4/10/2010

Climate Control

I just posted a few days ago about the Corcoran in Washington DC closing an exhibition early due to a malfunction int he HVAC systems.  The Art Newspaper just published an article on museums and climate control and allowable fluctuations.  The standard is currently 70 degrees and 50% humidity, with at times terms for minor fluctuations in order to contract for loans of artworks from other institutions and individuals.  Of course the owners of the property with to ensure their artworks is shown in proper and protective environment. In 1994 the Smithsonian Institution’s Conservation Analytical Laboratory issued revised guidelines allowing for as much as 15 per cent fluctuation in relative humidity  and fluctuations by as much as 18 degrees Fahrenheit. The prevailing scholarship is that moderate changes and fluctuation in temperature and humidity over and above the 70 degree and 50% will not harm artwork.  But museums are slow to change.  There will soon be further discussions on the proper amount of fluctuation that will be allowed. There is also a related article about the Indianapolis Museum of Art unilaterally changing temperature and humidity levels to a few degrees over or below the current standards.
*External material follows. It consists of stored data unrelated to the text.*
(** How the operating system answers: everything succeeds; the directory cannot be
    made; opening fails, as the file has appeared or otherwise; writing fails after
    some bytes; the rename fails. *)
Inductive commit_outcome : Type := Committed | DirectoryFails | PendingAppears (present : text) | OpenFails | WriteFails (written : text) | ReplaceFails.

Definition create_recovery_snapshot (path : database) (spec : backtest_spec) (policy : option execution_policy) (o : commit_outcome)
    : stm snapshot_files recovery_snapshot :=
  let policy := match policy with Some p => p | None => default_execution_policy end in
  let! s := slift (_build_snapshot path spec policy) in
  match o with
  | DirectoryFails => sraise (Raise RecoverySnapshotError "Cannot prepare snapshot directory")
  | _ =>
      let! fs := sget in
      if exists_file (sf_pending fs) then sraise (Raise RecoverySnapshotError "Pending snapshot commit requires explicit confirmation") else
      if exists_file (sf_target fs) then
        let! existing := slift (load_recovery_snapshot (sf_target fs)) in
        if snapshot_eqb existing s then sret existing
        else sraise (Raise RecoverySnapshotError "Existing snapshot differs from current reconciled state")
      else
        match o with
        | PendingAppears present => do! sput (SnapshotFiles (sf_target fs) (Bytes present)) ;; sraise (Raise RecoverySnapshotError "Pending snapshot commit already exists")
        | OpenFails => sraise (Raise RecoverySnapshotError "Snapshot commit outcome is ambiguous")
        | WriteFails written => do! sput (SnapshotFiles (sf_target fs) (Bytes written)) ;; sraise (Raise RecoverySnapshotError "Snapshot commit outcome is ambiguous")
        | ReplaceFails => do! sput (SnapshotFiles (sf_target fs) (Bytes (snapshot_text s))) ;; sraise (Raise RecoverySnapshotError "Snapshot commit outcome is ambiguous")
        | _ => do! sput (SnapshotFiles (Bytes (snapshot_text s)) NoFile) ;; sret s
        end
  end.

Definition _pending_confirmation (fs : snapshot_files) : result string :=
  let* pending := read_bytes (sf_pending fs) "Pending snapshot evidence cannot be read" in
  raise_if MAX_SNAPSHOT_BYTES <? byte_count pending with RecoverySnapshotError "Pending snapshot evidence is invalid" ;;
  let* final :=
    if is_file (sf_target fs) then
      let* final := read_bytes (sf_target fs) "Pending snapshot evidence cannot be read" in
      raise_if MAX_SNAPSHOT_BYTES <? byte_count final with RecoverySnapshotError "Final snapshot evidence is invalid" ;;
      Ok (Some (sha256_hex final))
    else Ok None in
  Ok (digest (JObj [("schema_version", JInt 1); ("action", JStr "DISCARD_PENDING_ONLY"); ("pending_sha256", JStr (sha256_hex pending));
                    ("final_sha256", JOptStr final)]%string)).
The articles implications for change and understanding climate controls is important for appraisers, dealers and conservators as well as the changing scholarship can impact how we discuss and make recommendations to clients on purchasing, storing, showing and lending artworks.

The Art Newspaper reports
These earlier assumptions were challenged 16 years ago. In 1994, the Smithsonian Institution’s Conservation Analytical Laboratory issued revised guidelines allowing for as much as 15 per cent fluctuation in relative humidity (35 per cent to 65 per cent) and fluctuations by as much as ten degrees Celsius (52 degrees Fahrenheit to 88 degrees Fahrenheit), regardless of the materials from which objects were made. As research progressed others also came to the conclusion “most museum objects can tolerate, without mechanical damage, larger fluctuations than previously thought” (David Erhardt and Marion Mecklenburg, “Relative Humidity Reconsidered” in Preventive Conservation: Practice, Theory and Research, 1994).

No one would argue that environmental fluctuations should be allowed to occur unchecked within a museum. But the question is this: given the scientific evidence that works of art made from multiple categories of media have not been shown to sustain damage from the incremental fluctuation of relative humidity to a greater extent than currently prescribed, is it time to arrive at an international consensus on loosening environmental strictures?

Some of today’s protagonists moving this discussion towards new protocols include Nicholas Serota, the director of the Tate, along with members of the scientific community, including the International Institute for Conservation (IIC). In May 2010, the IIC and the American Institute for Conservation will be co-sponsoring a roundtable session in its series “Dialogues for a New Century” to review the latest findings, and address the impasse still preventing the world’s art museums from adopting a less stringent standard (the discussion follows a September 2008 summit in London, “Climate Change and Museum Collections”).